● **Problem to solve**:
In the listing that follows, the lines starting at the one containing "Lemma keeps_StartDebugRecording_body name" and ending at the one containing "(** ** Configuration *)" are to be returned exactly, both boundary lines included, and no others.

● **Extracted records**:
Lemma keeps_InitializeLocked : keeps proj allowed InitializeLocked.
Proof.
  unfold InitializeLocked, new_buffer.
  repeat first
    [ apply keeps_Initialize_components
    | apply keeps_emit; apply allowed_Buffer
    | apply keeps_modify; intros; first [apply proj_new | apply proj_flag]
    | keeps_step ].
Qed.

Lemma keeps_StartDebugRecording_body name :
  keeps proj allowed
    (match name with
     | None => ret kNullPointerError
     | Some n =>
       open <- debug_Open ;;
       check (if open
              then r <- debug_CloseFile ;;
                   if r =? -1 then ret kFileError else ret kNoError
              else ret kNoError) (
       r <- debug_OpenFile n false ;;
       if r =? -1 then debug_CloseFile ;; ret kFileError else
       r <- debug_WriteText (kMagicNumber ++ newline) ;;
       if r =? -1 then debug_CloseFile ;; ret kFileError else
       ok <- debug_Write [event_tag kInitializeEvent] sizeof_uword8 ;;
       if negb ok then ret kFileError else
       s <- get ;;
       ok <- debug_Write [sample_rate_hz_ s] sizeof_int ;;
       if negb ok then ret kFileError else
       ret kNoError)
     end).
Proof. keeps_engine. Qed.

Lemma keeps_StopDebugRecording_body :
  keeps proj allowed
    (open <- debug_Open ;;
     if open
     then r <- debug_CloseFile ;;
          if r =? -1 then ret kFileError else ret kNoError
     else ret kNoError).
Proof. keeps_engine. Qed.

Lemma keeps_Version_components l :
  forall version remaining position,
    keeps proj allowed (Version_components l version remaining position).
Proof.
  induction l as [|c l IH]; intros version remaining position; simpl.
  - apply keeps_ret.
  - apply keeps_bind; [apply keeps_get_version |].
    intros [err text].
    repeat first [ apply IH | keeps_step ].
Qed.

Lemma keeps_Version version remaining position :
  keeps proj allowed (Version version remaining position).
Proof.
  unfold Version.
  repeat first [ apply keeps_Version_components | keeps_step ].
Qed.

End Frame.

(** ** Configuration *)

(** The configuration changes that the setters refuse. *)
Inductive rejected_configuration : Operation -> Prop :=
| rejected_rate (rate : Z) :
    rate <> 8000 -> rate <> 16000 -> rate <> 32000 ->
    rejected_configuration (Op_set_sample_rate_hz rate)
| rejected_input_channels (input output : Z) :
    input <> 1 -> input <> 2 ->
    rejected_configuration (Op_set_num_channels input output)
| rejected_output_channels (input output : Z) :
    output <> 1 -> output <> 2 ->
    rejected_configuration (Op_set_num_channels input output)
| rejected_output_above_input (input output : Z) :
    output > input ->
    rejected_configuration (Op_set_num_channels input output)
| rejected_reverse_channels (channels : Z) :
    channels <> 1 -> channels <> 2 ->
    rejected_configuration (Op_set_num_reverse_channels channels).

(** C5: a rejected configuration change ([set_sample_rate_hz] with a rate
    outside 8000, 16000, 32000; [set_num_channels] with an input or output
    count outside 1, 2 or with more outputs than inputs;
    [set_num_reverse_channels] with a count outside 1, 2) returns
    [kBadParameterError] and leaves the whole engine as it was, so the
    sample rate, the split rate, the samples per channel and the channel
    counts in particular. *)
Theorem rejected_configuration_changes_nothing
    (op : Operation) (s : Apm Components) :
  rejected_configuration op ->
  exists s',
    perform op s = Some (kBadParameterError, s', [Enter; Leave])
    /\ s' = s
    /\ sample_rate_hz_ s' = sample_rate_hz_ s
    /\ split_sample_rate_hz_ s' = split_sample_rate_hz_ s
    /\ samples_per_channel_ s' = samples_per_channel_ s
    /\ num_render_input_channels_ s' = num_render_input_channels_ s
    /\ num_capture_input_channels_ s' = num_capture_input_channels_ s
    /\ num_capture_output_channels_ s' = num_capture_output_channels_ s.
Proof.
  intros H. exists s.
  split; [| repeat split].
  destruct H as [rate H1 H2 H3 | i o H1 H2 | i o H1 H2 | i o H1 | ch H1 H2];
    simpl.
  - unfold set_sample_rate_hz, kSampleRate8kHz, kSampleRate16kHz,
      kSampleRate32kHz.
    apply Z.eqb_neq in H1, H2, H3. rewrite H1, H2, H3. reflexivity.
  - unfold set_num_channels.
    destruct (o >? i) eqn:E1; [reflexivity |].
    replace ((i >? 2) || (i <? 1)) with true; [reflexivity |].
    symmetry. apply orb_true_iff. rewrite Z.gtb_lt, Z.ltb_lt.
    rewrite Z.gtb_ltb in E1. apply Z.ltb_ge in E1. lia.
  - unfold set_num_channels.
    destruct (o >? i) eqn:E1; [reflexivity |].
    destruct ((i >? 2) || (i <? 1)) eqn:E2; [reflexivity |].
    replace ((o >? 2) || (o <? 1)) with true; [reflexivity |].
    symmetry. apply orb_true_iff. rewrite Z.gtb_lt, Z.ltb_lt. lia.
  - unfold set_num_channels.
    replace (o >? i) with true; [reflexivity |].
    symmetry. apply Z.gtb_lt. lia.
  - unfold set_num_reverse_channels.
    replace ((ch >? 2) || (ch <? 1)) with true; [reflexivity |].
    symmetry. apply orb_true_iff. rewrite Z.gtb_lt, Z.ltb_lt. lia.
Qed.

(** C6: after an accepted [set_sample_rate_hz(rate)], that is for a rate of
    8000, 16000 or 32000, and whatever the components answer when they are
    initialised again, the samples per channel are [rate / 100] and the
    split rate is 16000 for 32000 and the rate itself otherwise. *)
Theorem accepted_rate_sets_derived_fields (rate : Z) (s : Apm Components) :
  rate = 8000 \/ rate = 16000 \/ rate = 32000 ->
  exists r s' evs,
    set_sample_rate_hz rate s = Some (r, s', evs)
    /\ sample_rate_hz_ s' = rate
    /\ samples_per_channel_ s' = rate / 100
    /\ split_sample_rate_hz_ s' = (if rate =? 32000 then 16000 else rate).
Proof.
  intros H.
  unfold set_sample_rate_hz, locked.
  assert (G : negb (rate =? kSampleRate8kHz) && negb (rate =? kSampleRate16kHz)
              && negb (rate =? kSampleRate32kHz) = false)
    by (destruct H as [-> | [-> | ->]]; reflexivity).
  rewrite G. unfold bind at 1 2. simpl.
  unfold bind at 1 2 3 4. unfold modify at 1 2, get at 1.
  cbn [sample_rate_hz_ set_samples_per_channel_ set_sample_rate_hz_].
  assert (Q : Z.quot rate 100 = rate / 100)
    by (destruct H as [-> | [-> | ->]]; reflexivity).
  destruct (rate =? kSampleRate32kHz) eqn:E32; unfold modify;
    match goal with
    | |- context [InitializeLocked ?s0] =>
        destruct (InitializeLocked_runs s0) as (r & cs & evs & Hi & _);
        rewrite Hi
    end;
    exists r; eexists; eexists; (split; [reflexivity |]);
    cbn; unfold kSampleRate32kHz in E32; rewrite E32;
    repeat split; auto.
Qed.

(** ** The stream delay *)

(** C3: [set_stream_delay_ms(delay)] always sets the flag
    [was_stream_delay_set_]; a negative delay is answered with
    [kBadParameterError] and the stored delay stays; a delay above 500 is
    stored as 500 and answered with [kBadStreamParameterWarning]; any other
    delay is stored and answered with [kNoError]. *)
Theorem set_stream_delay_ms_outcomes (delay : Z) (s : Apm Components) :
  exists r s',
    set_stream_delay_ms delay s = Some (r, s', [])
    /\ was_stream_delay_set_ s' = true
    /\ (delay < 0 ->
        r = kBadParameterError /\ stream_delay_ms_ s' = stream_delay_ms_ s)
    /\ (delay > 500 ->
        r = kBadStreamParameterWarning /\ stream_delay_ms_ s' = 500)
    /\ (0 <= delay <= 500 ->
        r = kNoError /\ stream_delay_ms_ s' = delay).
Proof.
  unfold set_stream_delay_ms, bind, modify, ret.
  destruct (delay <? 0) eqn:Neg.
  - apply Z.ltb_lt in Neg. eexists; eexists.
    split; [reflexivity |]. simpl. repeat split; try reflexivity; lia.
  - apply Z.ltb_ge in Neg. destruct (delay >? 500) eqn:Big.
    + apply Z.gtb_lt in Big. eexists; eexists.
      split; [reflexivity |]. simpl. repeat split; try reflexivity; lia.
    + rewrite Z.gtb_ltb in Big. apply Z.ltb_ge in Big. eexists; eexists.
      split; [reflexivity |]. simpl. repeat split; try reflexivity; lia.
Qed.

(** ** The operations keep the configuration well formed *)

Lemma bind_inv (A C : Type) (m : M (Apm Components) A)
    (k : A -> M (Apm Components) C) s c s2 evs :
  bind m k s = Some (c, s2, evs) ->
  exists a s1 e1 e2,
    m s = Some (a, s1, e1) /\ k a s1 = Some (c, s2, e2) /\ evs = e1 ++ e2.
Proof.
  unfold bind. intros H.
  destruct (m s) as [[[a s1] e1]|]; [| discriminate H].
  destruct (k a s1) as [[[b s3] e2]|] eqn:E2; [| discriminate H].
  inversion H; subst. exists a, s1, e1, e2. repeat split. exact E2.
Qed.

Lemma locked_run (A : Type) (m : M (Apm Components) A) s r s' inside :
  m s = Some (r, s', inside) ->
  locked m s = Some (r, s', Enter :: inside ++ [Leave]).
Proof.
  intros H. unfold locked, bind, emit, ret. rewrite H. reflexivity.
Qed.

Lemma locked_inv (A : Type) (m : M (Apm Components) A) s r s' evs :
  locked m s = Some (r, s', evs) ->
  exists inside, m s = Some (r, s', inside) /\ evs = Enter :: inside ++ [Leave].
Proof.
  unfold locked, bind, emit, ret. intros H.
  destruct (m s) as [[[a s1] e1]|]; [| discriminate H].
  inversion H; subst. exists e1. split; reflexivity.
Qed.

Lemma to_uword32_rate (s : Apm Components) :
  config_ok s -> to_uword32 (sample_rate_hz_ s) = sample_rate_hz_ s.
Proof.
  intros [R _ _ _ _ _ _]. unfold to_uword32.
  destruct R as [-> | [-> | ->]]; reflexivity.
Qed.

Lemma keeps_ProcessStream B (proj : Apm Components -> B) frame :
  (forall v s, proj (set_components v s) = proj s) ->
  (forall v s, proj (set_debug_file_ v s) = proj s) ->
  (forall a v s, capture_audio_ s = Some a ->
                 proj (set_capture_audio_ (Some v) s) = proj s) ->
  (forall a v s, render_audio_ s = Some a ->
                 proj (set_render_audio_ (Some v) s) = proj s) ->
  keeps proj (fun _ => true) (ProcessStream frame).
Proof.
  intros H1 H2 H3 H4. unfold ProcessStream.
  repeat first
    [ apply keeps_write_frame; (assumption || (intros; reflexivity))
    | apply keeps_ProcessStream_audio; (assumption || (intros; reflexivity))
    | keeps_step ].
Qed.

Lemma keeps_AnalyzeReverseStream B (proj : Apm Components -> B) frame :
  (forall v s, proj (set_components v s) = proj s) ->
  (forall v s, proj (set_debug_file_ v s) = proj s) ->
  (forall a v s, capture_audio_ s = Some a ->
                 proj (set_capture_audio_ (Some v) s) = proj s) ->
  (forall a v s, render_audio_ s = Some a ->
                 proj (set_render_audio_ (Some v) s) = proj s) ->
  (forall v s, proj (set_was_stream_delay_set_ v s) = proj s) ->
  keeps proj (fun _ => true) (AnalyzeReverseStream frame).
Proof.
  intros H1 H2 H3 H4 H5. unfold AnalyzeReverseStream.
  repeat first
    [ apply keeps_write_frame; (assumption || (intros; reflexivity))
    | apply keeps_AnalyzeReverseStream_audio;
      (assumption || (intros; reflexivity))
    | keeps_step ].
Qed.

Lemma keeps_StartDebugRecording B (proj : Apm Components -> B) name :
  (forall v s, proj (set_debug_file_ v s) = proj s) ->
  keeps proj (fun _ => true) (StartDebugRecording name).
Proof.
  intros H. unfold StartDebugRecording. apply keeps_locked; try reflexivity.
  apply keeps_StartDebugRecording_body; (assumption || (intros; reflexivity)).
Qed.

Lemma keeps_StopDebugRecording B (proj : Apm Components -> B) :
  (forall v s, proj (set_debug_file_ v s) = proj s) ->
  keeps proj (fun _ => true) StopDebugRecording.
Proof.
  intros H. unfold StopDebugRecording. apply keeps_locked; try reflexivity.
  apply keeps_StopDebugRecording_body; (assumption || (intros; reflexivity)).
Qed.

Lemma config_ok_settings (s s' : Apm Components) :
  settings s' = settings s -> config_ok s -> config_ok s'.
Proof.
  unfold settings. intros E [H1 H2 H3 H4 H5 H6 H7].
  inversion E as [[E1 E2 E3 E4 E5 E6 E7]].
  constructor; rewrite ?E1, ?E2, ?E3, ?E4, ?E5, ?E6, ?E7; assumption.
Qed.

(** The engine as constructed satisfies the invariant. *)
Lemma config_ok_constructed id cs fw :
  config_ok (AudioProcessingImpl (Components:=Components) id cs fw).
Proof.
  constructor; simpl; try lia; try reflexivity.
  right; left; reflexivity.
Qed.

● **Response for this exercise**:
Lemma keeps_StartDebugRecording_body name :
  keeps proj allowed
    (match name with
     | None => ret kNullPointerError
     | Some n =>
       open <- debug_Open ;;
       check (if open
              then r <- debug_CloseFile ;;
                   if r =? -1 then ret kFileError else ret kNoError
              else ret kNoError) (
       r <- debug_OpenFile n false ;;
       if r =? -1 then debug_CloseFile ;; ret kFileError else
       r <- debug_WriteText (kMagicNumber ++ newline) ;;
       if r =? -1 then debug_CloseFile ;; ret kFileError else
       ok <- debug_Write [event_tag kInitializeEvent] sizeof_uword8 ;;
       if negb ok then ret kFileError else
       s <- get ;;
       ok <- debug_Write [sample_rate_hz_ s] sizeof_int ;;
       if negb ok then ret kFileError else
       ret kNoError)
     end).
Proof. keeps_engine. Qed.

Lemma keeps_StopDebugRecording_body :
  keeps proj allowed
    (open <- debug_Open ;;
     if open
     then r <- debug_CloseFile ;;
          if r =? -1 then ret kFileError else ret kNoError
     else ret kNoError).
Proof. keeps_engine. Qed.

Lemma keeps_Version_components l :
  forall version remaining position,
    keeps proj allowed (Version_components l version remaining position).
Proof.
  induction l as [|c l IH]; intros version remaining position; simpl.
  - apply keeps_ret.
  - apply keeps_bind; [apply keeps_get_version |].
    intros [err text].
    repeat first [ apply IH | keeps_step ].
Qed.

Lemma keeps_Version version remaining position :
  keeps proj allowed (Version version remaining position).
Proof.
  unfold Version.
  repeat first [ apply keeps_Version_components | keeps_step ].
Qed.

End Frame.

(** ** Configuration *)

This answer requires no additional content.